Splanky, it might help conceptually if you use BIG numbers. For example, if oranges cost 10 cents each, then you have the current supply. What if oranges go up to $100 per orange? I dunno about you, but I’d pick oranges in the backyard and sell 'em on the street corner. All your buddies would do that too, and ipso facto the “supply” of oranges has suddenly spiked up. If the price stayed at $100/orange, then people would start searching for existing orange trees that were not being harvested. Thus move way up along the supply curve. [If planted new orange trees, that would be an upward shift in the supply curve.]

If that seems like a silly example, think about oil.

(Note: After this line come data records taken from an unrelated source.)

(** The [while pq] loop of [get_shortest_path], with its [break]. *)
Fixpoint shortest_path_loop (fuel : nat) (g : Graph W) (target : Z)
    (dist : gmap Z W) (parent : gmap Z (option Z))
    (pq : list (W * Z)) (visited : gset Z)
    : result (gmap Z W * gmap Z (option Z)) :=
  match fuel with
  | O => OutOfFuel
  | S fuel' =>
      match heappop pq with
      | None => Ok (dist, parent)
      | Some ((d, u), pq') =>
          if decide (u = target) then Ok (dist, parent)
          else if decide (u ∈ visited)
          then shortest_path_loop fuel' g target dist parent pq' visited
          else
            '(dist', parent', pq'') ← relax_parent u (adj_get g u) dist parent pq';
            shortest_path_loop fuel' g target dist' parent' pq'' ({[u]} ∪ visited)
      end
  end.

(** The [while current is not None] loop; [path] grows at its end. *)
Fixpoint walk_parents (fuel : nat) (parent : gmap Z (option Z))
    (current : option Z) (path : list Z) : result (list Z) :=
  match current with
  | None => Ok path
  | Some c =>
      match fuel with
      | O => OutOfFuel
      | S fuel' =>
          next ← subscript parent c;
          walk_parents fuel' parent next (path ++ [c])
      end
  end.

Definition get_shortest_path (fuel : nat) (g : Graph W) (source target : Z)
    : result (list Z * W) :=
  '(dist, parent) ← shortest_path_loop fuel g target
      (<[source := w0]> (dict_of_range (V g) winf))
      (dict_of_range (V g) None)
      [(w0, source)] ∅;
  dt ← subscript dist target;
  if weqb dt winf then Ok ([], winf)
  else
    path ← walk_parents fuel parent (Some target) [];
    Ok (reverse path, dt).

(** [dfs] reads a name [u] that it never binds.  Python looks such a name
    up among the module's globals; [global_u] is the binding found there,
    if any.  ([graph.py] binds [u] only when it is run as a script.) *)
Fixpoint dfs (fuel : nat) (global_u : option Z) (g : Graph W)
    (source : Z) (visited : option (gset Z)) : result (list Z * gset Z) :=
  match fuel with
  | O => OutOfFuel
  | S fuel' =>
      let visited := {[source]} ∪ default ∅ visited in
      match global_u with
      | None => Raise (NameError "u")
      | Some u =>
          (fix each (nbrs : list (Z * W)) (traversal : list Z) (visited : gset Z)
             : result (list Z * gset Z) :=
             match nbrs with
             | [] => Ok (traversal, visited)
             | (v, _) :: rest =>
                 if decide (v ∈ visited) then each rest traversal visited
                 else
                   '(sub, visited') ← dfs fuel' global_u g v (Some visited);
                   each rest (traversal ++ sub) visited'
             end) (adj_get g u) [source] visited
      end
  end.

(** ** Paths *)

Definition in_range (g : Graph W) (v : Z) : Prop := 0 ≤ v < V g.

(** Every neighbour listed in the adjacency structure is in [[0, V)]. *)
Definition targets_in_range (g : Graph W) : bool :=
  forallb (λ '(_, l), forallb (λ '(v, _), (0 <=? v) && (v <? V g)) l)
          (map_to_list (adj g)).

Definition nonneg_weights (g : Graph W) : bool :=
  forallb (λ '(_, l), forallb (λ '(_, w), negb (wltb w w0)) l)
          (map_to_list (adj g)).

Definition finite_weights (g : Graph W) : bool :=
  forallb (λ '(_, l), forallb (λ '(_, w), wltb w winf) l)
          (map_to_list (adj g)).

Inductive reachable (g : Graph W) (s : Z) : Z → Prop :=
  | reachable_source : reachable g s s
  | reachable_edge u v w :
      reachable g s u → (v, w) ∈ adj_get g u → reachable g s v.

(** [wpath g s v p D]: [p] lists the nodes of a walk from [s] to [v] along
    adjacency entries, and [D] is the sum of the weights of its edges, added
    in walk order starting from [0]. *)
Inductive wpath (g : Graph W) (s : Z) : Z → list Z → W → Prop :=
  | wpath_source : wpath g s s [s] w0
  | wpath_edge u v w p D :
      wpath g s u p D → (v, w) ∈ adj_get g u →
      wpath g s v (p ++ [v]) (wadd D w).

(** Iterations of the two loops never exceed this. *)
Definition total_adj (g : Graph W) : nat :=
  sum_list ((λ kl, length kl.2) <$> map_to_list (adj g)).

Definition fuel_bound (g : Graph W) : nat :=
  (total_adj g + Z.to_nat (V g) + 2)%nat.

End Solver.

(** ** Geometry and the graph builder *)

Section Geometry.
Local Open Scope R_scope.

(** [math.radians] *)
Definition radians (x : R) : R := x * (PI / 180).

(** The great-circle distance, with floats read as real numbers.  Over the
    reals the argument of [math.sqrt] is in [[0, 1]], so neither
    [math.sqrt] nor [math.asin] leaves its domain. *)
Definition haversine_distance (lat1 lon1 lat2 lon2 : R) : R :=
  let lat1 := radians lat1 in
  let lon1 := radians lon1 in
  let lat2 := radians lat2 in
  let lon2 := radians lon2 in
  let dlat := lat2 - lat1 in
  let dlon := lon2 - lon1 in
  let a := sin (dlat / 2) ^ 2 + cos lat1 * cos lat2 * sin (dlon / 2) ^ 2 in
  let c := 2 * asin (sqrt a) in
  let r := 6371 in
  c * r.

End Geometry.

(** Values found in a location dictionary. *)
Inductive pyval :=
  | PyStr (s : string)
  | PyFloat (x : R).

(** [loc[k]] on a dictionary keyed by strings. *)
Definition item (loc : gmap string pyval) (k : string) : result pyval :=
  match loc !! k with
  | Some v => Ok v
  | None => Raise (KeyError (StrKey k))
  end.

(** [locations[i]] for an index that is not negative. *)
Definition index {A} (l : list A) (i : nat) : result A :=
  match l !! i with
  | Some a => Ok a
  | None => Raise IndexError
  end.

(** [math.radians] accepts numbers only. *)
Definition as_float (v : pyval) : result R :=
  match v with
  | PyFloat x => Ok x
  | PyStr _ => Raise TypeError
  end.

(** The body of the inner loop, for the values [js] of [j] that remain.
    The four subscripts are evaluated before [haversine_distance] is
    called, and the call converts its arguments in order. *)
Fixpoint build_pairs (locations : list (gmap string pyval)) (i : nat)
    (js : list nat) (g : Graph R) : result (Graph R) :=
  match js with
  | [] => Ok g
  | j :: js' =>
      loc1 ← index locations i;
      loc2 ← index locations j;
      v1 ← item loc1 "lat";
      v2 ← item loc1 "lon";
      v3 ← item loc2 "lat";
      v4 ← item loc2 "lon";
      lat1 ← as_float v1;
      lon1 ← as_float v2;
      lat2 ← as_float v3;
      lon2 ← as_float v4;
      let distance := haversine_distance lat1 lon1 lat2 lon2 in
      let g1 := add_edge g (Z.of_nat i) (Z.of_nat j) distance in
      let g2 := add_edge g1 (Z.of_nat j) (Z.of_nat i) distance in
      build_pairs locations i js' g2
  end.

(** The outer loop, for the values [ivals] of [i] that remain. *)
Fixpoint build_rows (locations : list (gmap string pyval)) (n : nat)
    (ivals : list nat) (g : Graph R) : result (Graph R) :=
  match ivals with
  | [] => Ok g
  | i :: ivals' =>
      g' ← build_pairs locations i (seq (S i) (n - S i)) g;
      build_rows locations n ivals' g'
  end.

Definition build_graph_from_locations (locations : list (gmap string pyval))
    : result (Graph R) :=
  let n := length locations in
  build_rows locations n (seq 0 n) (Graph_init (Z.of_nat n)).

(** A point as the specification has it, and the dictionary a caller
    passes for it. *)
Record point := mkPoint {
  point_id : string;
  point_lat : R;
  point_lon : R
}.

Definition location_of (p : point) : gmap string pyval :=
  <["id" := PyStr (point_id p)]>
    (<["lat" := PyFloat (point_lat p)]>
       (<["lon" := PyFloat (point_lon p)]> ∅)).

Definition distance_km (a b : point) : R :=
  haversine_distance (point_lat a) (point_lon a) (point_lat b) (point_lon b).

(** The edges the builder records, in the order it records them. *)
Definition pair_edges (pts : list point) (i j : nat) : list (Z * Z * R) :=
  match pts !! i, pts !! j with
  | Some a, Some b =>
      [(Z.of_nat i, Z.of_nat j, distance_km a b);
       (Z.of_nat j, Z.of_nat i, distance_km a b)]
  | _, _ => []
  end.

Definition row_edges (pts : list point) (i : nat) (js : list nat)
    : list (Z * Z * R) :=
  js ≫= pair_edges pts i.

Definition complete_edges (pts : list point) : list (Z * Z * R) :=
  seq 0 (length pts) ≫= λ i, row_edges pts i (seq (S i) (length pts - S i)).

(** ** Vertices and edges *)

Section GraphFacts.
Context {W : Type}.
Implicit Types (g : Graph W) (cs : list (call W)).

Lemma add_vertex_V_le (g : Graph W) v : V g ≤ V (add_vertex g v).
Proof. simpl. destruct (Z.leb_spec (V g) v); lia. Qed.

Lemma add_vertex_V_gt (g : Graph W) v : v < V (add_vertex g v).
Proof. simpl. destruct (Z.leb_spec (V g) v); lia. Qed.

Lemma add_vertex_adj_self (g : Graph W) v :
  is_Some (adj (add_vertex g v) !! v).
Proof.
  simpl. destruct (adj g !! v) eqn:E.
  - rewrite E. eauto.
  - rewrite lookup_insert_eq. eauto.
Qed.

Lemma add_vertex_adj_mono (g : Graph W) v x :
  is_Some (adj g !! x) → is_Some (adj (add_vertex g v) !! x).
Proof.
  intros Hx. simpl. destruct (adj g !! v) eqn:E; [done|].
  destruct (decide (v = x)) as [->|Hne].
  - rewrite lookup_insert_eq. eauto.
  - by rewrite lookup_insert_ne.
Qed.

Lemma endpoint_ok_mono (g g' : Graph W) e :
  V g ≤ V g' →
  (∀ x, is_Some (adj g !! x) → is_Some (adj g' !! x)) →
  endpoint_ok g e → endpoint_ok g' e.
Proof.
  destruct e as [[u v] w]. simpl. intros HV Hadj (Hu & Hv & Hau & Hav).
  repeat split; auto; lia.
Qed.
(** C6, amended: when the elements of a feature are resolved, at least
    one, [get_central_element] returns the element at the first position
    where the squared distance of the centroid to the center of gravity,
    as float64 arithmetic gives it, is least: no element has a smaller
    distance and every element before it has a greater one.  The centroid
    is the average of the node positions and the center of gravity the
    average of the centroids, coordinate by coordinate, the entries added
    in order and the sum divided by their number; the distance is the sum
    of the squares of the three differences; every operation is rounded.
    When a distance comes out as nan, the first element with such a
    distance is returned.  The call changes nothing, and when the elements
    are not resolved it returns [None]. *)
Theorem get_central_element_closest (e : Env) :
  (elements (self e) = None → get_central_element e = (Ok None, e)) ∧
  (∀ els,
     elements (self e) = Some els → els ≠ [] →
     ∃ i el,
       get_central_element e = (Ok (Some el), e) ∧
       els !! i = Some el ∧
       ((∀ j el', els !! j = Some el' →
           is_nan (off_center els el') = false) →
        (∀ j el', els !! j = Some el' →
           (off_center els el <=? off_center els el')%float = true) ∧
        (∀ j el', (j < i)%nat → els !! j = Some el' →
           (off_center els el <? off_center els el')%float = true)) ∧
       ((∃ j el', els !! j = Some el' ∧
                  is_nan (off_center els el') = true) →
        is_nan (off_center els el) = true ∧
        ∀ j el', (j < i)%nat → els !! j = Some el' →
          is_nan (off_center els el') = false)).
Proof.
  split.
  - intros Hnone. unfold get_central_element, bind, the_self, gets.
    by rewrite Hnone.
  - intros els Hels Hne.
    set (ds := map (off_center els) els).
    assert (Hds : ∀ j, ds !! j = off_center els <$> els !! j).
    { intros j. unfold ds. by rewrite list_lookup_fmap. }
    destruct (argmin_spec ds) as [Hmin Hnan].
    { unfold ds. by destruct els. }
    assert (Hi : ∃ el, els !! np.argmin ds = Some el) .
    { destruct (decide (Forall (fun d => is_nan d = false) ds)) as [Hall|Hex].
      - destruct (Hmin Hall) as (dr & Hr & _). rewrite Hds in Hr.
        destruct (els !! np.argmin ds) as [el|]; [by exists el|done].
      - apply not_Forall_Exists in Hex; [|apply _].
        assert (Hex' : Exists (fun d => is_nan d = true) ds).
        { eapply Exists_impl; [exact Hex|]. intros d Hd. cbv beta in Hd.
          simpl in Hd. by destruct (is_nan d). }
        destruct (Hnan Hex') as (dr & Hr & _). rewrite Hds in Hr.
        destruct (els !! np.argmin ds) as [el|]; [by exists el|done]. }
    destruct Hi as [el Hel].
    exists (np.argmin ds), el. split; [|split; [done|split]].
    + unfold get_central_element, bind, the_self, gets. rewrite Hels.
      cbv zeta. rewrite distances_off_center. fold ds.
      destruct els as [|e0 els']; [done|]. by rewrite Hel.
    + intros Hall.
      destruct Hmin as (dr & Hr & Hle & Hlt).
      { apply Forall_lookup_2. intros j d Hj. rewrite Hds in Hj.
        destruct (els !! j) as [el'|] eqn:Hj'; [|done].
        injection Hj as <-. by eapply Hall. }
      rewrite Hds, Hel in Hr. injection Hr as <-. split.
      * intros j el' Hj. apply (Hle j). by rewrite Hds, Hj.
      * intros j el' Hji Hj. apply (Hlt j); [done|]. by rewrite Hds, Hj.
    + intros (j & el' & Hj & Hnan').
      destruct Hnan as (dr & Hr & Hdr & Hbefore).
      { apply Exists_exists. exists (off_center els el'). split; [|done].
        apply (list_elem_of_lookup_2 _ j).
        by rewrite Hds, Hj. }
      rewrite Hds, Hel in Hr. injection Hr as <-. split; [done|].
      intros k el'' Hk Hk'. apply (Hbefore k); [done|]. by rewrite Hds, Hk'.
Qed.
(** * Checkpoint persistence of gpt2-mlx: [save_checkpoint] and [load_checkpoint]

    A shallow embedding of [src/checkpoint.py].  The two functions talk to
    three things: the file system below the checkpoint root, the objects the
    caller passes in (model, optimizer, data loader), and the array library.

    - The file system is modelled as the state of the path [checkpoint_dir]:
      missing, a plain file, or a directory whose entries are listed in the
      order [os.listdir] enumerates them.  A checkpoint directory is a finite
      map from file names to entries.
    - The objects are a record that is threaded through [load_checkpoint] in a
      state-and-exception monad: Python mutates them in place, and a mutation
      made before an exception is raised stays made.
    - The array library ([mlx.core], [mlx.utils]), the model's own
      serialisation and [dataloader.load_tokens] are collaborators that live
      outside [checkpoint.py]; they are the fields of the class
      [Collaborators].
    - The two [logger.info] calls have no effect on any value and are left
      out. *)

From stdpp Require Import gmap strings list fin_maps pretty.
From stdpp Require Import sorting.

Open Scope Z_scope.

(** ** Collaborators *)

(** [None] stands for a raised exception in [item] ([.item()] on an array
    that is not a scalar) and in [load_tokens] (unreadable shard file).
    [mx_array] is taken on the integers that [mx.array] accepts: for a Python
    int that does not fit 64 bits [mx.array] raises, and no statement below
    says when a save raises or that it does not.
    [load_tokens] is imported from [dataloader.py], which is not among the
    sources, and is taken as it comes.  [slot] is the place at which the file
    system enumerates a directory that has just been created, given the names
    already there: [os.listdir] promises no order. *)
Class Collaborators := {
  weights : Type;                 (* what model.save_weights serialises *)
  array : Type;                   (* mx.array *)
  opt_state : Type;               (* optimizer.state, a nested tree *)
  shard_file : Type;              (* an element of data_loader.shards *)
  token_buf : Type;               (* data_loader.tokens *)
  mx_array : Z → array;           (* mx.array(n) for a Python int n *)
  item : array → option Z;        (* int(a.item()) *)
  tree_flatten : opt_state → list (string * array);
  tree_unflatten : list (string * array) → opt_state;
  load_tokens : shard_file → option token_buf;
  slot : list string → nat
}.

(** ** Exceptions and results *)

Inductive exn :=
| FileExistsError
| FileNotFoundError
| NotADirectoryError
| IsADirectoryError
| KeyError (key : string)
| ValueError
| IndexError
| RuntimeError.

Inductive result (A : Type) :=
| Ok (a : A)
| Raise (e : exn).
Arguments Ok {A} a.
Arguments Raise {A} e.

Global Instance result_ret : MRet result := λ A a, Ok a.

Global Instance result_bind : MBind result := λ A B k r,
  match r with
  | Ok a => k a
  | Raise e => Raise e
  end.

Definition of_option {A} (e : exn) (o : option A) : result A :=
  match o with
  | Some a => Ok a
  | None => Raise e
  end.

Section Model.
Context `{Collaborators}.

(** ** Data model *)

(** A Python [dict] with string keys, in insertion order. *)
Definition dict := list (string * array).

Fixpoint dict_get (d : dict) (k : string) : option array :=
  match d with
  | [] => None
  | (k', v) :: d' => if decide (k' = k) then Some v else dict_get d' k
  end.

Definition dict_mem (d : dict) (k : string) : bool :=
  bool_decide (is_Some (dict_get d k)).

(** [d[k] = v] *)
Fixpoint dict_set (d : dict) (k : string) (v : array) : dict :=
  match d with
  | [] => [(k, v)]
  | (k', v') :: d' =>
      if decide (k' = k) then (k, v) :: d' else (k', v') :: dict_set d' k v
  end.

(** [dict(pairs)]: later pairs overwrite earlier ones with the same key. *)
Definition py_dict (pairs : list (string * array)) : dict :=
  foldl (λ d kv, dict_set d kv.1 kv.2) [] pairs.

(** What a file holds, as far as the readers of this module can tell. *)
Inductive content :=
| Safetensors (w : weights)     (* written by model.save_weights *)
| Npz (d : dict)                (* written by mx.savez *)
| Garbage.                      (* anything no reader accepts *)

Inductive entry :=
| Regular (c : content)
| Subdir.

Inductive node :=
| NFile
| NDir (files : gmap string entry).

Inductive root :=
| Missing
| RootFile
| RootDir (listing : list (string * node)).

(** Modelled from the spec: the data loader class of [dataloader.py], which
    is not among the sources.  It has a readable and settable current shard
    index and current position within the shard, a list of shard files that
    is indexed by shard index, and the token buffer of the current shard. *)
Record DataLoader := {
  current_shard : Z;
  current_position : Z;
  shards : list shard_file;
  tokens : token_buf
}.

A few years ago oil was less than $20/barrel, and now $50/barrel.

Thanks, you guys have all been quite helpful. I think I was looking at it wrong.

I visualized a “seller” as an entity that only produces one good. Maybe it’s my book’s fault- it explained supply as one guy selling ice cream. It kind of implies that all he makes is ice cream, so why would he decrease supply as the price decreases (that’s what I was thinking)? That makes it doubly worse- not only is he selling less ice cream, but he’s making less $$ per unit of ice cream. In a more logical situation he’d use some of his capital to produce a good that will bring in more money for him than ice cream.

Am I making sense?

Curiously enough, your intuitions are correct because people do not behave rationally. Remember, economics makes a number of fundamental assumptions one of which is that people will act in a rational manner to maximise their own utility. However, in a recent study on taxi drivers, it was shown that taxi drivers tended to work until they reached a certain target so they would quit early on good days and late on bad days. Now, rationally, what you would expect was that taxi drivers should work longer on good days in order to maximise profits and break off earlier on quieter days (ie: supply going up as “price” goes up where price is the average earning per hour) but it seems in this case at least to have failed. Fortunately for economists, when looking at the economy as a whole, the thing balances out and generally does obey the supply curve formula.

If you struggle with the supply curve, it’ll be a long semister, trust me :eek:

Yeah.

Another aspect is that the ‘supplier’ is extremely rarely a single company. If the price for ice cream is low, you’re probably going to only have a few suppliers staying in the market, bigger ones who can afford to crank it out cheaply. When the price is better, there’s going to be more little guys coming into the business and adding in their productive values.

Remember that the guy making ice cream is going to go and take a job at the widget factory, or something, if he can’t make a decent living in the ice cream biz. :smiley:

And as far as being a long semester… I dunno. Probably depends a little on the curriculum and such. The one economics course I took in college, I’m pretty sure that the professor didn’t actually want us displaying any particularly original thought or understanding of the material, not when it diverged from the letter of what he was teaching. Getting a good mark in his course was largely the time-honored art of regurgitating lectures on queue into assignments and finals.

And yes, I think I actually came out with a fair degree of understanding. :]

Yup, and in that case it made perfect sense. The market supply made a lot more sense to me than an individual business’ supply. My book made a distinction between the two. I should probably mention that all of this came from my reading of the textbook, which my teacher says he hates. I read the first 8 chapters just because I find it interesting. He hasn’t lectured us on supply curves yet. I doubt this’ll be a tough semester for me. Consumer/Producer surplus and tax revenue, for example, makes a lot of sense to me. I have a pretty firm grasp on what the areas under curves represents because I’m in my second year of Calculus this year.